Die Dunkelziffer ist wahrscheinlich um einiges höher. Seitens der Politik ist das Interesse für jene Menschen, die aus Staaten wie Honduras oder Guatemala fliehen, kaum vorhanden. In beiden Staaten wütete in den letzten Jahren und Jahrzehnten eine aggressive US-Außenpolitik, vor deren Folgen die Menschen weiterhin fliehen.

Kriminalisierung von Flüchtlingshelfern

Doch ähnlich wie mit dem Sterben im Mittelmeer wird die desaströse Situation in der Wüste nicht von allen Menschen belanglos hingenommen. Vor allem in Tucson organisieren sich seit mehreren Jahren Aktivisten, die mit Wasser, Lebensmittel und aufgeschlagenen Zelten in die Wüste ziehen, um Geflüchteten zu helfen. Hinzu kommen Kampagnen, deren Ziel es ist, den Opfern der tödlichen Flüchtlingspolitik zu gedenken und in der Öffentlichkeit auf das Leid aufmerksam zu machen.
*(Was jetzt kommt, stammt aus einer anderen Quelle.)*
(** * HAHA-NO-UR: the data controller ([src/data_controller/mongo.py])

    A shallow embedding of [CardController] and [UserController] together
    with the part of the document store they talk to.

    Layout:
    - [Py]          Python values, dictionaries and exceptions;
    - [Store]       the document store: queries, projections, update
                    operators, [$sample];
    - [Eff]         the world (collections, heap, clock, randomness) and
                    the monad of computations that return or raise;
    - [Cards]       [CardController];
    - [Users]       [UserController];
    - [StoreMore], [CardQueries], [UserAdmin]
                    projections by field, [distinct], [delete_one] and the
                    operations built on them;
    - [Vocabulary], [MoreVocabulary]
                    the words the properties are stated in;
    - [Examples]    concrete worlds;
    - facts and properties, module by module.

    Limits of the store model.  Python integers are unbounded; the signed
    64-bit range of the wire format is modelled where an update writes an
    integer: the values of [$set], the document an upsert inserts, and the
    result of [$inc].  Lookup keys and the album entries [$push] appends (a
    stored card's id, the counters 1 and 0, a clock reading) are taken to be
    within the range.  There are no floating point values, and the timestamp
    [int(round(time.time() * 1000))] is read from a clock that yields
    milliseconds.  Array index segments in field
    paths and documents or arrays used as sort keys are not modelled; every
    property below is stated on data where they do not occur. *)

From Stdlib Require Import ZArith List String Ascii Bool Lia Arith.
From Stdlib Require Import Permutation Sorted.
Import ListNotations.

Set Warnings "-register-all,-abstract-large-number".

Local Open Scope string_scope.
Local Open Scope list_scope.
Local Open Scope Z_scope.

(* ================================================================== *)
(** * Python values and effects *)
(* ================================================================== *)

Module Py.

(** Values that travel between the controller and the store: Python's
    [None], [int], [str], [dict] and [list]. A dictionary keeps its keys in
    insertion order. *)
Inductive value : Type :=
| VNull
| VInt (n : Z)
| VStr (s : string)
| VDoc (d : list (string * value))
| VArr (l : list value).

Definition document := list (string * value).

(** Structural equality; for documents it is sensitive to field order, as
    the store's comparison of embedded documents is. *)
Fixpoint value_eqb (a b : value) {struct a} : bool :=
  match a, b with
  | VNull, VNull => true
  | VInt x, VInt y => Z.eqb x y
  | VStr s, VStr t => String.eqb s t
  | VDoc d, VDoc e =>
      (fix fields (d e : list (string * value)) {struct d} : bool :=
         match d, e with
         | [], [] => true
         | (k, v) :: d', (k', v') :: e' =>
             String.eqb k k' && value_eqb v v' && fields d' e'
         | _, _ => false
         end) d e
  | VArr l, VArr m =>
      (fix elems (l m : list value) {struct l} : bool :=
         match l, m with
         | [], [] => true
         | x :: l', y :: m' => value_eqb x y && elems l' m'
         | _, _ => false
         end) l m
  | _, _ => false
  end.

Definition opt_value_eqb (a b : option value) : bool :=
  match a, b with
  | None, None => true
  | Some x, Some y => value_eqb x y
  | _, _ => false
  end.

(** ** Dictionaries *)

(** [d[k]], as an option. *)
Fixpoint dict_get (k : string) (d : document) : option value :=
  match d with
  | [] => None
  | (k', v) :: d' => if String.eqb k k' then Some v else dict_get k d'
  end.

(** [d[k] = v]: an existing key keeps its place, a new key goes last. *)
Fixpoint dict_set (k : string) (v : value) (d : document) : document :=
  match d with
  | [] => [(k, v)]
  | (k', v') :: d' =>
      if String.eqb k k' then (k, v) :: d' else (k', v') :: dict_set k v d'
  end.

(** [del d[k]] on a dictionary that has the key. *)
Fixpoint dict_del (k : string) (d : document) : document :=
  match d with
  | [] => []
  | (k', v') :: d' =>
      if String.eqb k k' then d' else (k', v') :: dict_del k d'
  end.

Definition keys (d : document) : list string := map fst d.

(** Python truthiness, the test behind [if not x]. *)
Definition truthy (v : value) : bool :=
  match v with
  | VNull => false
  | VInt n => negb (Z.eqb n 0)
  | VStr s => negb (String.eqb s "")
  | VDoc d => negb (Nat.eqb (List.length d) 0)
  | VArr l => negb (Nat.eqb (List.length l) 0)
  end.

(** ** Exceptions *)

Inductive exn : Type :=
| KeyError (key : string)
| IndexError
| TypeError
| AttributeError            (* attribute access on [None] *)
| DuplicateKeyError         (* store: the [_id] is already taken *)
| WriteError                (* store: the update cannot be applied *)
| OperationFailure          (* store: the command is rejected *)
| OverflowError             (* driver: an integer does not fit 8 bytes *)
| Unmodelled                (* the store model does not cover this case *)
| BadReference.             (* a heap location that was never allocated *)

Inductive outcome (A : Type) : Type :=
| Ok (a : A)
| Raise (e : exn).
Arguments Ok {A} a.
Arguments Raise {A} e.

Definition obind {A B} (o : outcome A) (f : A -> outcome B) : outcome B :=
  match o with
  | Ok a => f a
  | Raise e => Raise e
  end.

(** [v[k]] for a value that is expected to be a dictionary. *)
Definition subscript (v : value) (k : string) : outcome value :=
  match v with
  | VDoc d =>
      match dict_get k d with
      | Some x => Ok x
      | None => Raise (KeyError k)
      end
  | _ => Raise TypeError
  end.

(** [v[0]]. *)
Definition first_item (v : value) : outcome value :=
  match v with
  | VArr (x :: _) => Ok x
  | VArr [] => Raise IndexError
  | VStr (String c _) => Ok (VStr (String c EmptyString))
  | VStr EmptyString => Raise IndexError
  | VDoc _ => Raise (KeyError "0")
  | _ => Raise TypeError
  end.

(** [v - n] for an integer [n]. *)
Definition py_sub (v : value) (n : Z) : outcome value :=
  match v with
  | VInt m => Ok (VInt (m - n))
  | _ => Raise TypeError
  end.

End Py.
Export Py.

(* ================================================================== *)
(** * The document store *)
(* ================================================================== *)

Module Store.

Definition collection := list document.

(** ** Field paths *)

(** A field path such as ["album.id"] is a dot-separated list of segments. *)
Fixpoint split_path (s : string) : list string :=
  match s with
  | EmptyString => [EmptyString]
  | String c s' =>
      if Ascii.eqb c "."%char then EmptyString :: split_path s'
      else match split_path s' with
           | [] => [String c EmptyString]
           | seg :: segs => String c seg :: segs
           end
  end.

(** The values a path reaches in a value. A path steps through the fields of
    embedded documents and, at an array, through each element that is a
    document. *)
Fixpoint path_values (p : list string) (v : value) {struct p} : list value :=
  match p with
  | [] => [v]
  | k :: ks =>
      let in_doc (d : document) :=
        match dict_get k d with
        | Some x => path_values ks x
        | None => []
        end in
      match v with
      | VDoc d => in_doc d
      | VArr l =>
          flat_map (fun e => match e with VDoc d => in_doc d | _ => [] end) l
      | _ => []
      end
  end.

Definition array_elems (v : value) : list value :=
  match v with
  | VArr l => l
  | _ => []
  end.

(** ** Queries *)

Inductive bound : Type :=
| BInt (n : Z)
| BStr (s : string).

(** The condition on one field: [{f: v}], [{f: {'$in': vs}}] and the range
    operators [$gt], [$gte], [$lt], [$lte]. *)
Inductive cond : Type :=
| CEq (v : value)
| CIn (vs : list value)
| CGt (b : bound)
| CGte (b : bound)
| CLt (b : bound)
| CLte (b : bound).

(** A query document: every field condition must hold. *)
Definition query := list (string * cond).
Ein gutes Beispiel hierfür ist die Arbeit des kolumbianischen Künstlers Alvaro Enciso, der in der Sonora-Wüste 600 Kreuze aufgestellt hat. Jedes von ihnen soll an ein Menschenleben erinnern. "Wenn Angehörige der Toten diese Kreuze sehen, wissen sie, dass es jemanden gibt, dem all das nicht egal ist. Ich will damit den Opfern, all diesen gefallenen Helden, ein wenig eine Stimme verleihen", so Enciso in einem Interview.

Doch, ebenfalls ähnlich wie in Europa, hat die Kriminalisierung von Flüchtlingshelfern stark zugenommen. Im vergangenen Januar wurde etwa der bekannte Aktivist Scott Warren nahe der mexikanischen Grenze von Grenzbeamten festgenommen. Ihm wurde vorgeworfen, "illegale Fremde zu beherbergen". Warren half Geflüchteten, indem er ihnen Wasser, Nahrung und Kleidung anbot. Für den Whistleblower Mario war die Festnahme Warrens einer der Hauptgründe, sich an die Öffentlichkeit zu wenden.